= Beginning of Section =

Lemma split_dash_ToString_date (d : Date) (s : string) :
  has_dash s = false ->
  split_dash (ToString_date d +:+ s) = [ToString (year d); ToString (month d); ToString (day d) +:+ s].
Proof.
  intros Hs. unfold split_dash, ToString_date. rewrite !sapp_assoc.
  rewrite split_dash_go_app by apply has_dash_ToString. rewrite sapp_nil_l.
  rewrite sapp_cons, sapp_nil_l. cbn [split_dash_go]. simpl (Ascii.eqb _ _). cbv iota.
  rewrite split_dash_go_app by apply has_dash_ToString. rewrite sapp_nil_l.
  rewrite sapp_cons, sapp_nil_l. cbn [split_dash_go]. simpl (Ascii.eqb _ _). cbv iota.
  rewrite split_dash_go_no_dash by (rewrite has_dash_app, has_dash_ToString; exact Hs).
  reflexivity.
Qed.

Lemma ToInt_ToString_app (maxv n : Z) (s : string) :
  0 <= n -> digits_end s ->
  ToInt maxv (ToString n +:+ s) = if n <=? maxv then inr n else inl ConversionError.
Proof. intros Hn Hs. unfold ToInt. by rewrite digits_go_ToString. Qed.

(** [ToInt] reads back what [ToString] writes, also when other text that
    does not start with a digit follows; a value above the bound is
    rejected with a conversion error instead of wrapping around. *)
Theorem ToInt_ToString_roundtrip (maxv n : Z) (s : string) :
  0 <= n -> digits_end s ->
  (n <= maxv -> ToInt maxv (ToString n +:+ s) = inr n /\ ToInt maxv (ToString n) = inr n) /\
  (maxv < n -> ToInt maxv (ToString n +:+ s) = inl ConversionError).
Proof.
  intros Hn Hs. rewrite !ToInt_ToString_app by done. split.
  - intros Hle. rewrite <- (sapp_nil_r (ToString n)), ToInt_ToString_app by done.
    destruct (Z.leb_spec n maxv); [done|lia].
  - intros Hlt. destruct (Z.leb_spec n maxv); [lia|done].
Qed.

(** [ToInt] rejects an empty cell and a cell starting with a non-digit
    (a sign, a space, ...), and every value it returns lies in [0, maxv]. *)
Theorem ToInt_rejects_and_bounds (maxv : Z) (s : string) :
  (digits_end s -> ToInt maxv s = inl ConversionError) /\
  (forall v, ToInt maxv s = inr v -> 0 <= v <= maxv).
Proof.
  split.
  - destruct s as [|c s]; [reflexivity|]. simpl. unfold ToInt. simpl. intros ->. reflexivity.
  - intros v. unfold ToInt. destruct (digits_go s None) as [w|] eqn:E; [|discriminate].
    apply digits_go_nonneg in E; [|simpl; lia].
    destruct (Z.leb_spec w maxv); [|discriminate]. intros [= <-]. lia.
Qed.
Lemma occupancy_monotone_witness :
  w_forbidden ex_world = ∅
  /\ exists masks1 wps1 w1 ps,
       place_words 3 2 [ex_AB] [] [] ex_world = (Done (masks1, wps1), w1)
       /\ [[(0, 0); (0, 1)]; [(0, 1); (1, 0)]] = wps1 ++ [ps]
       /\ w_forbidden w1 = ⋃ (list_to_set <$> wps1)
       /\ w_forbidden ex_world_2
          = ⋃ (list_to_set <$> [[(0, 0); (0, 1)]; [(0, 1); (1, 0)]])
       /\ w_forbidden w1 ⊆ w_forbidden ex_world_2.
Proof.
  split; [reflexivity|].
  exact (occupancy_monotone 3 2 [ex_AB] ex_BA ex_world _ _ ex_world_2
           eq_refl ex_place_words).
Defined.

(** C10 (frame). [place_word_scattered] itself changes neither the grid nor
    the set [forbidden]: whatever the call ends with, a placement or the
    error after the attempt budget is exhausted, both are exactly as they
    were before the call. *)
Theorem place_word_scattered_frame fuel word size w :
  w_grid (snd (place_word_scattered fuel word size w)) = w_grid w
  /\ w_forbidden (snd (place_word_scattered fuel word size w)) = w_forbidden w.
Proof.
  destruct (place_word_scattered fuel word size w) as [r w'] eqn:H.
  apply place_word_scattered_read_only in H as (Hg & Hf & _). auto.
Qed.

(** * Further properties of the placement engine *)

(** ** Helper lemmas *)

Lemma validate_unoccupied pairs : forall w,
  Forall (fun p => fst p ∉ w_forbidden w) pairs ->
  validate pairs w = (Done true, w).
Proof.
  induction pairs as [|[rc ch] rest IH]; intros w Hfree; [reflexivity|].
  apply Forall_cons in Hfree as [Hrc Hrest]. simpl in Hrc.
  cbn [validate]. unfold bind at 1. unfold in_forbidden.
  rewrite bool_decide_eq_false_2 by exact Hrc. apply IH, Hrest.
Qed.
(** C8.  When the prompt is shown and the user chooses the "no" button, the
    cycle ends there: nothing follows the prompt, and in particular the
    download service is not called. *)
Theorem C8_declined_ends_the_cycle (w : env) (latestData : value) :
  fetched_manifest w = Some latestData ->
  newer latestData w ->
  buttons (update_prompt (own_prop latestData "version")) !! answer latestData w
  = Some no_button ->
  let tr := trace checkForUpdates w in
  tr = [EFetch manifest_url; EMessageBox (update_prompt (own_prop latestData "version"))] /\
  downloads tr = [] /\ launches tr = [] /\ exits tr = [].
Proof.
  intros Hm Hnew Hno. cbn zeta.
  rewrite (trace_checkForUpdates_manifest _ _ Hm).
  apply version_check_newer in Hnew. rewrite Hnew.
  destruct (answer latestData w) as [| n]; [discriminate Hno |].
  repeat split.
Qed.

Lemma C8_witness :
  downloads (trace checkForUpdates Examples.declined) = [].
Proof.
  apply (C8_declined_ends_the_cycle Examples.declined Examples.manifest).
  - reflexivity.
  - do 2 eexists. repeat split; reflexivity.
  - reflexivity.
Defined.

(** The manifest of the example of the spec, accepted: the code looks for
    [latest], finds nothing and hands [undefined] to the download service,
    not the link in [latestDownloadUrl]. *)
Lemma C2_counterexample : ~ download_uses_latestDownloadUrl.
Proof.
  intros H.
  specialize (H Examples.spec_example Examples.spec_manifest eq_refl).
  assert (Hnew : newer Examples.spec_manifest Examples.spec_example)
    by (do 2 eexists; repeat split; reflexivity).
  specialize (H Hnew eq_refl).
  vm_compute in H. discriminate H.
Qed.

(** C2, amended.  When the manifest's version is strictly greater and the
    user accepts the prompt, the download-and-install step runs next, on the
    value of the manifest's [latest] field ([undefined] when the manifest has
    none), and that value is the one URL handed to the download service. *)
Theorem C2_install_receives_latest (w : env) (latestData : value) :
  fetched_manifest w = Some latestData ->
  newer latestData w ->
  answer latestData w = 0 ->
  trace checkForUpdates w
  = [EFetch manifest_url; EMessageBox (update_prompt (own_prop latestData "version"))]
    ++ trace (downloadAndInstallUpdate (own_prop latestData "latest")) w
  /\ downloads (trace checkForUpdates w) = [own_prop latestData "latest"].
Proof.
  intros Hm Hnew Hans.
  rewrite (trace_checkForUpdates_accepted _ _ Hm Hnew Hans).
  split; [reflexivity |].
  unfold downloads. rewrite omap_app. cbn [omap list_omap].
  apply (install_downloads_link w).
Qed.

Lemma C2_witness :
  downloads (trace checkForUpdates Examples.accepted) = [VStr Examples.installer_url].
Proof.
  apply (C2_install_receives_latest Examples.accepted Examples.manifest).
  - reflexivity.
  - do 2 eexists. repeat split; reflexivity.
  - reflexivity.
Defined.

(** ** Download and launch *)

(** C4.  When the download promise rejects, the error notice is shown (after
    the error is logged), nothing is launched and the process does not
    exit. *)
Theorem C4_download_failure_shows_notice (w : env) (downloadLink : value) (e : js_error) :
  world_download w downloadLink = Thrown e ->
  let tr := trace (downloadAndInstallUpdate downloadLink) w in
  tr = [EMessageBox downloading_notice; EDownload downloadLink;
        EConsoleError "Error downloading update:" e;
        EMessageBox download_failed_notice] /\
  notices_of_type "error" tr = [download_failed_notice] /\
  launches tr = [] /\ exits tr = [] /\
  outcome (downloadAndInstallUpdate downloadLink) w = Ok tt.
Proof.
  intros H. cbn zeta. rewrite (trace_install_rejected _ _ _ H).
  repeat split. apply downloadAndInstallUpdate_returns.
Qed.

= End of Section =

WHAT YOU ARE ASKED TO DO: For this exercise, repeat exactly the lines of the data above from the one with "(** C10 (frame)." down to the one with "w_grid (snd (place_word_scattered", both end lines included.

EXERCISE RESULT:
(** C10 (frame). [place_word_scattered] itself changes neither the grid nor
    the set [forbidden]: whatever the call ends with, a placement or the
    error after the attempt budget is exhausted, both are exactly as they
    were before the call. *)
Theorem place_word_scattered_frame fuel word size w :
  w_grid (snd (place_word_scattered fuel word size w)) = w_grid w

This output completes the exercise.